This IPC (Instructions per cycle) test is designed to develop and evolve gradually over time. To ensure a precise comparison of architecture performance, we fix all processor cores at 3500 MHz. This test is focused on measuring single-thread performance. For many people, this metric is the ultimate benchmark for determining the speed of a processor’s architecture per core. However, it’s important to note that higher frequency allowances, P-states, caches, and memory latency are all factors that can define per-core performance. So, while IPC multiplied by a higher clock frequency equals performance, it’s not the only consideration.
Processor performance: CineBench 20
Cinebench R20 benchmark is more capable of dealing with heavily threaded processors. You need a PC with at least 4 GB of memory and SSE3 instruction set support. Maxon states Cinebench R20 is now using four times the memory and eight times the CPU computational power compared to Cinebench R15.

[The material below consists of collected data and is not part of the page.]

(* ===== verification/CoordRestart.v ===== *)
(** * Coordinator: the journal explains the state

    Every operation that succeeds is logged: replaying the records it journalled
    from the state it found leads to a state that mirrors the one it left. *)
From stdpp Require Import relations.
From S2P Require Import Prelude Errors Containers Identity Hash Bandwidth Time Authority Wire Policy Capacity Reservation Outcome SegTree Index Durable CodecBase Codec Store Coordinator CoordRecords CoordPersist CoordAssess CoordLifecycle CoordCommit CoordOps CoordQuery CoordSteps CoordJournal CoordBook CoordSound CoordLife CoordLifeOps CoordCapacity CoordMirror CoordLogged.

(** Pass over a computation that is idle; over a read; over a check. *)
Ltac hush := apply logs_bind; apply logs_idle; [solve [frame] | intros ? ? ?].
Ltac hush_to c1 := apply logs_bind; apply logs_idle; [solve [frame] | intros ? c1 ?].
Ltac peek := apply logs_gets.
Ltac pass := apply logs_bind; apply logs_look; intros ? ?.
Ltac recall := apply recalls_bind; eapply recalls_idle; [solve [frame] | eassumption | intros ? ? ?].
Ltac nothing := apply logs_idle; [solve [frame] | now intros].

(** ** One record moves *)

(** The record a transition moves, and the state it leads to. *)
Definition effective_from (recall_at : Timestamp) (r : ReservationRecord) : ReservationRecord :=
  if ns recall_at >? 0 then with_recall r recall_at else r.
Definition landing (r : ReservationRecord) (st : ReservationState) (at_ recall_at : Timestamp) (c : Coordinator) : Coordinator :=
  set_book (put_record (with_state (effective_from recall_at r) st at_ [] default_provenance)) c.

Lemma key_effective t r : key_of (effective_from t r) = key_of r.
Proof. unfold effective_from. now case_if. Qed.

Lemma essence_effective t r r' : essence r = essence r' -> essence (effective_from t r) = essence (effective_from t r').
Proof. intros E. unfold effective_from. case_if; [now apply essence_recall | exact E]. Qed.

Lemma has_inv c r : has c r ->
  exists r0, find_record_locked c (rr_id r) (rr_generation r) = Some r0 /\ essence r0 = essence r.
Proof.
  unfold has, find_record_locked, find_record. change (rr_id r, rr_generation r) with (key_of r).
  destruct (om_find _ _) as [r0|]; intros E; [|discriminate]. exists r0. split; [reflexivity | cbn in E; congruence].
Qed.

Lemma has_put c r : has (set_book (put_record r) c) r.
Proof. unfold has. cbn. now rewrite om_find_set_eq. Qed.

Lemma landing_filed r st t at_ c : has c r -> filed_ok (book c) -> filed_ok (book (landing r st t at_ c)).
Proof. intros H. apply filed_ok_put with r; [exact H | apply (key_effective at_ r)]. Qed.
(* ===== verification/CoordReplay.v ===== *)
(** * Coordinator: the journal explains the state, every request

    Amendments, ingestion and the other requests that succeed are logged, hence
    whole runs are; and what that means for a coordinator opened again. *)
From stdpp Require Import relations.
From S2P Require Import Prelude Errors Containers Identity Hash Bandwidth Time Authority Wire Policy Capacity Reservation Outcome SegTree Index Durable CodecBase Codec Store StoreContract Coordinator CoordRecords CoordPersist CoordAssess CoordLifecycle CoordCommit CoordOps CoordQuery CoordSample CoordSteps CoordJournal CoordGate CoordBook CoordSound CoordLife CoordLifeOps CoordLifetime CoordCapacity CoordReconcile CoordMirror CoordLogged CoordRestart.

(** ** Generations superseded together *)
Definition superseded_record (r : ReservationRecord) : ReservationRecord :=
  with_state r kSuperseded ts0 [] default_provenance.

(** The records under the keys are superseded; everything else is as it was. *)
Record swept (ks : list ReservationKey) (a b : Book) : Prop := {
  sw_records : forall k, option_map essence (om_find (records b) k) =
    option_map (fun r => essence (if decide (k ∈ ks) then superseded_record r else r)) (om_find (records a) k);
  sw_retired : alike filed_as (retired a) (retired b);
  sw_lineage : lineage a = lineage b }.

Lemma swept_unique ks ks' a b b' : (forall k, k ∈ ks <-> k ∈ ks') -> swept ks a b -> swept ks' a b' -> book_mirrors b b'.
Proof.
  intros E [R A L] [R' A' L']. split.
  - intros k. rewrite R, R'. destruct (decide (k ∈ ks)) as [I|I], (decide (k ∈ ks')) as [I'|I']; try reflexivity; apply E in I || apply E in I'; contradiction.
  - etransitivity; [symmetry; exact A | exact A'].
  - congruence.
Qed.

Lemma swept_nothing a b : book_mirrors a b -> swept [] a b.
Proof. intros [R A L]. split; [|exact A | exact L]. intros k. rewrite <- R. cbn. reflexivity. Qed.

Lemma swept_mirrors ks a b b' : swept ks a b -> book_mirrors b b' -> swept ks a b'.
Proof.
  intros [R A L] [R' A' L']. split; [intros k; rewrite <- R'; apply R | etransitivity; eassumption | congruence].
Qed.

Lemma essence_superseded_of r r' : essence r = essence r' -> essence (superseded_record r) = essence (superseded_record r').
Proof. apply essence_superseded. Qed.

(** One more. *)
Lemma swept_step ks a b k x y :
  swept ks a b -> om_find (records b) k = Some x -> key_of y = k -> essence y = essence (superseded_record x) ->
  swept (k :: ks) a (put_record y b).
Proof.
  intros [R A L] F K E. split; [|exact A | exact L]. intros k'. cbn [records put_record set_records]. rewrite om_find_set, K.
  destruct (keqb k k') eqn:Ek.
  - apply keqb_eq in Ek. subst k'. specialize (R k). rewrite F in R. cbn [option_map] in R |- *. rewrite E.
    destruct (om_find (records a) k) as [z|]; [|discriminate]. cbn [option_map] in R |- *. rewrite decide_True by now left.
    assert (essence x = essence (if decide (k ∈ ks) then superseded_record z else z)) as Ex by congruence. clear R.
    destruct (decide (k ∈ ks)); [rewrite (essence_superseded_of _ _ Ex) | rewrite (essence_superseded_of _ _ Ex)]; reflexivity.
  - rewrite R. apply keqb_neq in Ek. destruct (om_find (records a) k') as [z|]; [|reflexivity]. cbn [option_map].
    destruct (decide (k' ∈ ks)), (decide (k' ∈ k :: ks)) as [I|I]; try reflexivity.
    + exfalso. apply I. now right.
    + apply elem_of_cons in I as [->|I]; contradiction.
Qed.

Lemma swept_find ks a b k r : swept ks a b -> om_find (records a) k = Some r -> exists x, om_find (records b) k = Some x.
Proof. intros [R _ _] F. specialize (R k). rewrite F in R. destruct (om_find (records b) k); [eauto | discriminate]. Qed.

Lemma swept_filed ks a b : swept ks a b -> filed_ok a -> filed_ok b.
Proof.
  intros [R _ L] F k y Fb. specialize (R k). rewrite Fb in R. destruct (om_find (records a) k) as [z|] eqn:Fa; [|discriminate].
  destruct (F _ _ Fa) as [K M]. apply lineage_fields in L as (_ & C & _). rewrite <- C. split; [|exact M]. cbn [option_map] in R.
  assert (essence y = essence (if decide (k ∈ ks) then superseded_record z else z)) as E by congruence.
  apply essence_members in E as [E _]. transitivity (key_of z); [rewrite E; clear; now destruct (decide _) | exact K].
Qed.

(** The same of a coordinator, whose other parts stay. *)
Record sweeps (ks : list ReservationKey) (c c' : Coordinator) : Prop := {
  ss_beside : mirrors (set_book (fun _ => book c') c) c';
  ss_book : swept ks (book c) (book c') }.

Lemma sweeps_nothing c c' : mirrors c c' -> sweeps [] c c'.
Proof. intros M. split; [destruct M; now split | now apply swept_nothing, mi_book]. Qed.

Lemma sweeps_mirrors ks c c1 c2 : sweeps ks c c1 -> mirrors c1 c2 -> sweeps ks c c2.
Proof.
  intros [[B E T _ S] W] [B' E' T' K' S']. split; [split; cbn in *; try congruence; try reflexivity; etransitivity; eassumption|].
  eapply swept_mirrors; eassumption.
Qed.
Lemma types_replay r : wf_DurableRecord r = true -> types (apply_replay_locked r) anything.
Proof.
  intros W. destruct r; cbn [apply_replay_locked wf_DurableRecord] in *.
  - apply types_modify. intros c [Ck [Ep Bo] Ta Bk Jo]. case_if; split; auto. split; [|exact Bo]. now fields_of wf_EpochMutation.
  - now apply types_replay_capacity.
  - fields_of wf_PathAuthoritySnapshot. unfold replay_paths. eapply types_bind; [apply types_for_each; intros p I|intros u _].
    + apply types_table_step. intros c t [_ _ [L P Q La] _ _] E. apply drop_changed_Ok in E as (b & E). split; try assumption.
      eapply path_apply_ok; [exact P | eapply list_ok_In; eassumption | exact E].
    + apply types_tables. intros t [P1 P2 P3 La]. now split.
  - unfold replay_policy. apply types_table_step. intros c t [_ _ [L P Q La] _ _] E. apply drop_changed_Ok in E as (b & E). split; try assumption.
    eapply policy_apply_ok; eassumption.
  - now apply types_replay_reservation.
  - now apply types_replay_reservation.
  - now apply types_replay_reservation.
  - fields_of wf_StateMutation. eapply types_bind; [now apply replay_state_types | intros u _; apply types_replay_attempt].
  - fields_of wf_ApplicabilityMutation. unfold replay_applicability. eapply types_bind; [apply (types_found (apm_id _, apm_generation _))|].
    intros [r|] F; [|apply types_fail]. specialize (F r eq_refl). auto with typed.
  - apply types_attempt.
  - apply types_sessions.
  - apply types_book. intros b B. revert b B. generalize (combine (rt_ids retire) (rt_generations retire)). intros ks. induction ks as [|k ks IH]; intros b B; [exact B|].
    cbn [fold_left]. now apply IH, retire_key_typed.
  - apply types_sessions.
  - apply types_sessions.
Qed.
(** The inspection does not look inside the snapshot.  When a state that
    outgrew the bound on collections has been compacted, the files are in order
    and the tool, asked to verify the directory, exits with 0 and no problems,
    while the fabric cannot be opened on it. *)
Theorem inspection_misses_lockout c js :
  store_ok (store (env c)) (disk (env c)) js -> io (env c) = io_ok -> options_ (store (env c)) = default_options ->
  let s := snapshot_state_locked c in
  countable s = true -> size (encode_SnapshotState s) + 40 <= kMaxSnapshotFile -> all_short s = false ->
  exists c', compact_locked c = (Ok tt, c') /\
    (inspect [str "--store"; str "fabric"] (disk (env c'))).2 = exits 0 /\
    forall cfg k i fresh boot, max_live_reservations cfg <> 0 -> max_attempts cfg <> 0 ->
      (open_coordinator cfg k (disk (env c')) open_io_ok i fresh boot).1 = Err kCorrupt.
Proof.
  intros OK IO OP s C F S. destruct (compact_files c js OK IO OP F) as (c' & floor & E & D). exists c'. split; [exact E|]. split.
  - apply (inspect_spec _ _ 32); [discriminate | reflexivity | discriminate | vm_compute; reflexivity|].
    destruct D as [_ _ J _ _ B _ (loaded & L)]. split.
    + right. unfold load_snapshot in L. destruct (read_snapshot (dk_snapshot (disk (env c')))) as [[p q]|e] eqn:R.
      * destruct (dk_snapshot (disk (env c'))) as [file|]; [|discriminate]. apply read_snapshot_inv in R as (reserved & Lr & U & -> & Bs).
        now exists reserved, q, p.
      * destruct (bool_decide (e = kNotFound)); [|discriminate]. injection L as L. apply (f_equal (@length _)) in L. discriminate.
    + exists [], []. split; [exact J | split; [reflexivity | split; [now left | split; [exact B | constructor]]]].
  - intros cfg k i fresh boot Nl Na. destruct (snapshot_opens s _ _ _ fresh C D) as (_ & _ & _ & _ & Bad). now apply Bad.
Qed.

Lemma inspection_misses_lockout_witness :
  let c := crowded (Z.to_nat 65537) in
  exists c', compact_locked c = (Ok tt, c') /\
    (inspect [str "--store"; str "fabric"] (disk (env c'))).2 = exits 0 /\
    forall cfg k i fresh boot, max_live_reservations cfg <> 0 -> max_attempts cfg <> 0 ->
      (open_coordinator cfg k (disk (env c')) open_io_ok i fresh boot).1 = Err kCorrupt.
Proof.
  intros c. destruct (crowded_ok (Z.to_nat 65537)) as (C & F & S); [lia|].
  replace (Z.of_nat (Z.to_nat 65537) <=? 65536) with false in S by (symmetry; apply Z.leb_gt; lia). fold c in C, F, S.
  apply (inspection_misses_lockout c (journal_of Sample.opened)); [subst c; rewrite crowded_env; apply opened_on_disk..| exact C | exact F | exact S].
Defined.
(* ===== verification/ProbeClient.v ===== *)
(** * What the probe does to a server

    The requests [Probe.probe] sends are within the bounds of the codec, all it
    does is run them, and its exit code is the decision of the server. *)
From S2P Require Import Prelude Errors Containers Identity Hash Bandwidth Time Authority Wire Policy Capacity Reservation Outcome SegTree Index Durable CodecBase Codec CodecReports Store Coordinator CoordRecords CoordPersist CoordAssess CoordLifecycle CoordCommit CoordOps CoordQuery CoordSample CoordSteps CoordJournal CoordGate CoordMirror CoordLogged Protocol Server CommandLine Process Probe.

(** ** What the parsers give is in range *)
Lemma wrapped_ok z : u_ok 64 (to_u 64 z) = true.
Proof. pose proof (to_u_range 64 z ltac:(lia)). unfold u_ok. bool_goal; lia. Qed.

Lemma decimal_ok text n : parse_uint64_decimal text = Ok n -> u_ok 64 n = true.
Proof.
  unfold parse_uint64_decimal. intros E. apply rbind_refuse_Ok in E as [_ E]. apply rbind_refuse_Ok in E as [_ E]. revert E.
  assert (forall acc, u_ok 64 acc = true -> decimal_loop text acc = Ok n -> u_ok 64 n = true) as H; [|now apply H].
  induction text as [|ch text IH]; intros acc U; cbn [decimal_loop]; [now intros [= <-]|].
  destruct (_ || _); [discriminate|]. destruct (_ >? _); [discriminate|]. apply IH, wrapped_ok.
Qed.

Lemma leading_digits_digits text : forallb is_digit (leading_digits text) = true.
Proof. induction text as [|b text IH]; cbn; [reflexivity|]. destruct (is_digit b) eqn:D; cbn; [now rewrite D | reflexivity]. Qed.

Performance – CineBench 23
A batch of Cinebench R23 results has been initiated and will gradually accumulate. At this stage, they are to be viewed as temporary indicators.
Processor Performance – Blender
Every year, processors get exponentially more threads and cores, so we’ve added Blender. We test three renders that take a lot of time and work: Junkshop, Monster, and Classroom. Many cores and threads are suitable for the software.
CPU-Z offers a pretty nice performance measurement to test RAW CPU performance, performance is measured both as single-core and multi-threaded core performance. It offers a fast and easy manner in which to quickly view single-threaded and multi-threaded SMT performance. Give it a try yourself, it is easy to use.